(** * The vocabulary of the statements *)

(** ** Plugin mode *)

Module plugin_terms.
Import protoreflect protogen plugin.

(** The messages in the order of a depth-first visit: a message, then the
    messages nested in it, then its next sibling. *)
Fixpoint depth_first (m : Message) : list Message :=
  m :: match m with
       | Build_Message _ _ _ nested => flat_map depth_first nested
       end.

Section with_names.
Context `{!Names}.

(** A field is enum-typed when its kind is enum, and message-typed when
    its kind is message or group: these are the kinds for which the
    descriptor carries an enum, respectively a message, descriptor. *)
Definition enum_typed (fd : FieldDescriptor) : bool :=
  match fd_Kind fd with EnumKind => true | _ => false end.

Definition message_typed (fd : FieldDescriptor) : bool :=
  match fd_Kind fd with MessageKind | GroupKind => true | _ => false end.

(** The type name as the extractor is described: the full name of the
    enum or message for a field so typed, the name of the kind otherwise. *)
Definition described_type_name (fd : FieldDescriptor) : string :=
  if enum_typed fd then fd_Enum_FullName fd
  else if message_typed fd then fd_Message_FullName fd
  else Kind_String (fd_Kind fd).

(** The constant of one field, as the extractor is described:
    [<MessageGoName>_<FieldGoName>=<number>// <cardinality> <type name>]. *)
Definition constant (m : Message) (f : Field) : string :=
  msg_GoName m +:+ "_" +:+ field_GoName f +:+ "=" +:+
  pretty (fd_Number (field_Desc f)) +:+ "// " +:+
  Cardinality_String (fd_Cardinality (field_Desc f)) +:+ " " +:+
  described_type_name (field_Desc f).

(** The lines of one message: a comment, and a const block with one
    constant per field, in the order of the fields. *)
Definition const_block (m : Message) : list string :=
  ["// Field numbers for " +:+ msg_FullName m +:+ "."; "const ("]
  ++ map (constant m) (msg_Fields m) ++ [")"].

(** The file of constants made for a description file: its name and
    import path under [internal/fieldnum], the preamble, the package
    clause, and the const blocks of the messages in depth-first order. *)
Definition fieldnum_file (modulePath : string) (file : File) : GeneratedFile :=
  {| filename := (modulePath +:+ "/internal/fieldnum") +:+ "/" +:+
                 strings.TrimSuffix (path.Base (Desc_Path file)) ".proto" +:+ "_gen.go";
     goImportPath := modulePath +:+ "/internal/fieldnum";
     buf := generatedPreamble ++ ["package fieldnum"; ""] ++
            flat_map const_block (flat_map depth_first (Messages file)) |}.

□ □ □

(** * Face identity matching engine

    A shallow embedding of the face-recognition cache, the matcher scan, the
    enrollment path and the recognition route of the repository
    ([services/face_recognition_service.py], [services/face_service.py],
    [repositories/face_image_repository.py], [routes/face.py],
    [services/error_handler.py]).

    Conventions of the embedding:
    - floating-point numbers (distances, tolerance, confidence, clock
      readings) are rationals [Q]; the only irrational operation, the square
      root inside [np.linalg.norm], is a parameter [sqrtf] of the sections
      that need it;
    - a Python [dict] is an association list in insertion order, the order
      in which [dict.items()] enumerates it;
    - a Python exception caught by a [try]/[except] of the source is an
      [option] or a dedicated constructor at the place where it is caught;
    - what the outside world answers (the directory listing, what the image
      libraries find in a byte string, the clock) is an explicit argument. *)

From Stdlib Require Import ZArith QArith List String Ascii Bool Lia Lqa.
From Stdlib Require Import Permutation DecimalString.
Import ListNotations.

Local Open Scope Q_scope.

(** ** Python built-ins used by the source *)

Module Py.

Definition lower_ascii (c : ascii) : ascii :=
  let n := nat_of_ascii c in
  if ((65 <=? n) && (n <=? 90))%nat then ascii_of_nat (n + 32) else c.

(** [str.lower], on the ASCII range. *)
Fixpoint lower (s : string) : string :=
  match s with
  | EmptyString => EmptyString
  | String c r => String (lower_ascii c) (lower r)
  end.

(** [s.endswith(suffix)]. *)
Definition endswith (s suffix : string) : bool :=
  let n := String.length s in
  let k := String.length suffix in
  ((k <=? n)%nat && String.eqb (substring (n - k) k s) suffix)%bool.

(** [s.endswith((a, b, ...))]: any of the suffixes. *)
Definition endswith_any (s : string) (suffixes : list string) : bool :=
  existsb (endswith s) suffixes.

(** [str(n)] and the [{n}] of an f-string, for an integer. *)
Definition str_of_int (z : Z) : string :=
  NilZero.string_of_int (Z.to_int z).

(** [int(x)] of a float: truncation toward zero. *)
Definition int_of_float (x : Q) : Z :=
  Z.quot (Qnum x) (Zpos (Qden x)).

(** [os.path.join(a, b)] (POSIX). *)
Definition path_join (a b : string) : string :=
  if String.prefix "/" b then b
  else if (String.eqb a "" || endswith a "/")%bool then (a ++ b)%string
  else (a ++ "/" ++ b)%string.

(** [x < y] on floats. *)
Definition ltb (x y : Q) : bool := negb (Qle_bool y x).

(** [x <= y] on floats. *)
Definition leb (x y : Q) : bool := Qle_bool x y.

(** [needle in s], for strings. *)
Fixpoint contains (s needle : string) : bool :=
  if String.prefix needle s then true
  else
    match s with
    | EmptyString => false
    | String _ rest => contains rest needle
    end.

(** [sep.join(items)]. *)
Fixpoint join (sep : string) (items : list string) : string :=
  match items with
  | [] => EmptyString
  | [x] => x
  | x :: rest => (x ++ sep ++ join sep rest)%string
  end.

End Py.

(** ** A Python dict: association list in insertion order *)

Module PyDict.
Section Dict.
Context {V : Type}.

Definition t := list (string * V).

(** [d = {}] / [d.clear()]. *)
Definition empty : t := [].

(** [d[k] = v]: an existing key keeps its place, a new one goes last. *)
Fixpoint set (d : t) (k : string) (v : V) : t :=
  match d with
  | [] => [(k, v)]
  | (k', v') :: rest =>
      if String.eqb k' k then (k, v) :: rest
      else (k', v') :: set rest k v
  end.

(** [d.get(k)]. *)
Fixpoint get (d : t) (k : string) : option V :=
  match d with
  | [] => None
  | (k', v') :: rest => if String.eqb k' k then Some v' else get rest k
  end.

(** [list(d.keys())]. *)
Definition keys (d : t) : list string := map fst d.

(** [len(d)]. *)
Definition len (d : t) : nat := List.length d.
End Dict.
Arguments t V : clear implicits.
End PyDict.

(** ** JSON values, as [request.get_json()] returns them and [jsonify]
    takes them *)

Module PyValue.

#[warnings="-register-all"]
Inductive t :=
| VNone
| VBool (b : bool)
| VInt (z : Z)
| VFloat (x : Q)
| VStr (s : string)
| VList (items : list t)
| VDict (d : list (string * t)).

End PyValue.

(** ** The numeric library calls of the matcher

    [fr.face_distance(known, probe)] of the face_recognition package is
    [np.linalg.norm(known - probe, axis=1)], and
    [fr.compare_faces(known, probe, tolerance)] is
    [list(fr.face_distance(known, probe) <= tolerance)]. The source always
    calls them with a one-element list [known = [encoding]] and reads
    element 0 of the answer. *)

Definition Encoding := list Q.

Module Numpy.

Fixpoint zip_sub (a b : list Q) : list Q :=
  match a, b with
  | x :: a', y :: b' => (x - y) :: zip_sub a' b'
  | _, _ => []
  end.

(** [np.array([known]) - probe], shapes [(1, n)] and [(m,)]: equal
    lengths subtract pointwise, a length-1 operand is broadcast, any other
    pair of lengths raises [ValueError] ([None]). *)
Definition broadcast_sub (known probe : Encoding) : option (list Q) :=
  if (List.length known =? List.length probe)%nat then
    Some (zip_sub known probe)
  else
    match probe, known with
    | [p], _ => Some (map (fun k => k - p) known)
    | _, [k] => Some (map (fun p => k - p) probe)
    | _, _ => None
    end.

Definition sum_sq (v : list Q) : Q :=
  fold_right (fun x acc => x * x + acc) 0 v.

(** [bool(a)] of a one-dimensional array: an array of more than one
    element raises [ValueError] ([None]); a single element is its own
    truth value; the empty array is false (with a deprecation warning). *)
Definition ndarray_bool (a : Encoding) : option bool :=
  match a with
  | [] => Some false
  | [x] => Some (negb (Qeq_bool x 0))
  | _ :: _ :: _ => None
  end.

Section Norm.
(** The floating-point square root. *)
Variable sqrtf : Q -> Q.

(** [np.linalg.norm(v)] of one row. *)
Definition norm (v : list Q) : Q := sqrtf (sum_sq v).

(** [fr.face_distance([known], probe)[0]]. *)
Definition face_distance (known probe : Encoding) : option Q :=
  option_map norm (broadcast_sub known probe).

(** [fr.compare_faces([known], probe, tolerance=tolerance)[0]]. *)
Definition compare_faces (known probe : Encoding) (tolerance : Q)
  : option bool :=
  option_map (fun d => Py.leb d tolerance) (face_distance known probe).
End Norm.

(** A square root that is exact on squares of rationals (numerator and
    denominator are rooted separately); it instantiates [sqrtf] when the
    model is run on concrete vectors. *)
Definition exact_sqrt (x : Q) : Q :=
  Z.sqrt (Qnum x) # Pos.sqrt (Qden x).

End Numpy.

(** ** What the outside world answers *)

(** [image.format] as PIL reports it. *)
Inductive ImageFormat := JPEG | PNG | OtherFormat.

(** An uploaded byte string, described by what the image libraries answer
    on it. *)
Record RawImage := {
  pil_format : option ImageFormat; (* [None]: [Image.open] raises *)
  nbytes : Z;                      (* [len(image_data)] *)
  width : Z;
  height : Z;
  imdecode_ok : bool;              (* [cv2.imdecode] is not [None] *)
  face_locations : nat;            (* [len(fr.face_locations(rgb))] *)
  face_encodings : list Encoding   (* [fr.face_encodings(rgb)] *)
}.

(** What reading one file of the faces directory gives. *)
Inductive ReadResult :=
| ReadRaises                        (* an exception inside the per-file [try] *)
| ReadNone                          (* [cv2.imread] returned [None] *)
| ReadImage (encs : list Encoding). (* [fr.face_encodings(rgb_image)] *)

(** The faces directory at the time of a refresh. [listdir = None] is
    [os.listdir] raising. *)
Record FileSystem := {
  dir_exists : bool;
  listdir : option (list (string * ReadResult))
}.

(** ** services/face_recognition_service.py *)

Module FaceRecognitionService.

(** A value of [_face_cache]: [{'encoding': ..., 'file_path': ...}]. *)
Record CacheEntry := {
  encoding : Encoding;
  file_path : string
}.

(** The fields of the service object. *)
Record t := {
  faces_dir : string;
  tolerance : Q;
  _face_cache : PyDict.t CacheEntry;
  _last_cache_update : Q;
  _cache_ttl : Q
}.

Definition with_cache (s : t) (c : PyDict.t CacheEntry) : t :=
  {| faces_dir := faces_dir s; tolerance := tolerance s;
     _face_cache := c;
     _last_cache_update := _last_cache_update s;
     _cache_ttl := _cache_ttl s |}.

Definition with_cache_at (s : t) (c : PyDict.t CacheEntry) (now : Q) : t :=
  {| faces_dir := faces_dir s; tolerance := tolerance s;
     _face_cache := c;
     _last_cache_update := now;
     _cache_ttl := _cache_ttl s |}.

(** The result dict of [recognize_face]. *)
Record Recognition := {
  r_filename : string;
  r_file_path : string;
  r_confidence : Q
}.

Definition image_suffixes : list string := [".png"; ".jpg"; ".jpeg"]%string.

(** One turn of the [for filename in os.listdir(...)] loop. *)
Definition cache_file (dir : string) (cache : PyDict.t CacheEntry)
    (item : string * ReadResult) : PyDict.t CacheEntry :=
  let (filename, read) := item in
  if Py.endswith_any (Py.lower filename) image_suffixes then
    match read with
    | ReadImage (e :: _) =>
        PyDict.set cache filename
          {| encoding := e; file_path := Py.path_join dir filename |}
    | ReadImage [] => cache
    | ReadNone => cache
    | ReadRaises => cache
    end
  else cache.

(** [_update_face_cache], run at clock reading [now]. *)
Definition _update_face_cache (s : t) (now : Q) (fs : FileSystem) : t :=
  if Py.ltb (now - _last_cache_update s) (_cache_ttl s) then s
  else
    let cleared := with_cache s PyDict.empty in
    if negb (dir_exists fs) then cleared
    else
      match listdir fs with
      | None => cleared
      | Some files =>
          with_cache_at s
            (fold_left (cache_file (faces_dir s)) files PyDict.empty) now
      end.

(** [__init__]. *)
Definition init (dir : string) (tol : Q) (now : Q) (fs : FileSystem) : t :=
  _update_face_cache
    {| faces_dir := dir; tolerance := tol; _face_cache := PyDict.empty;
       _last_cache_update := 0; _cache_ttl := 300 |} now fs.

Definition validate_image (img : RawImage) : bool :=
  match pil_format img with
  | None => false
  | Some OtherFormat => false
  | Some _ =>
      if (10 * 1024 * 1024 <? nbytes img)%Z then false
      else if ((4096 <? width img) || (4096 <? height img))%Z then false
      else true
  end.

□ □ □

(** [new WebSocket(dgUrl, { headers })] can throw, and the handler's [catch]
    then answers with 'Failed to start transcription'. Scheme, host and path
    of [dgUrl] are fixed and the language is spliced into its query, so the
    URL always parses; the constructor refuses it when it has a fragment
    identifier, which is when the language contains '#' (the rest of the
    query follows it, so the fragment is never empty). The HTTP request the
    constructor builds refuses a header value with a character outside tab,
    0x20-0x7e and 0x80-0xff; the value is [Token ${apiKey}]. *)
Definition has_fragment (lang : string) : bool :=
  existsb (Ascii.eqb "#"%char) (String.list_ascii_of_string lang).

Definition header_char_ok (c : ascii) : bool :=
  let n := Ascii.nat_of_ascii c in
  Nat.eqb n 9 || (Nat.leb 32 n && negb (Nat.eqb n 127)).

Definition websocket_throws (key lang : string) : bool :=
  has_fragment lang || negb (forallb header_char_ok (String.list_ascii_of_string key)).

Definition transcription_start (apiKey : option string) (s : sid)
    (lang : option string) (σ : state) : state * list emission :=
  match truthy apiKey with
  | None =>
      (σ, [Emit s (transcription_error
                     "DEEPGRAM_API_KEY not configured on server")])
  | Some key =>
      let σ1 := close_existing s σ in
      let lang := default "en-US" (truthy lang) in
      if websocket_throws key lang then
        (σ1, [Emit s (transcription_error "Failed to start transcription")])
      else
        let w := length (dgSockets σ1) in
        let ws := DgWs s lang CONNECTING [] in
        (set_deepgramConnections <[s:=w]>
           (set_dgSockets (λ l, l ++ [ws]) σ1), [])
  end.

□ □ □

*Try it*
All lines above containing the string "Qden" are to be collected.

*Result of this exercise*
  Z.quot (Qnum x) (Zpos (Qden x)).
  Z.sqrt (Qnum x) # Pos.sqrt (Qden x).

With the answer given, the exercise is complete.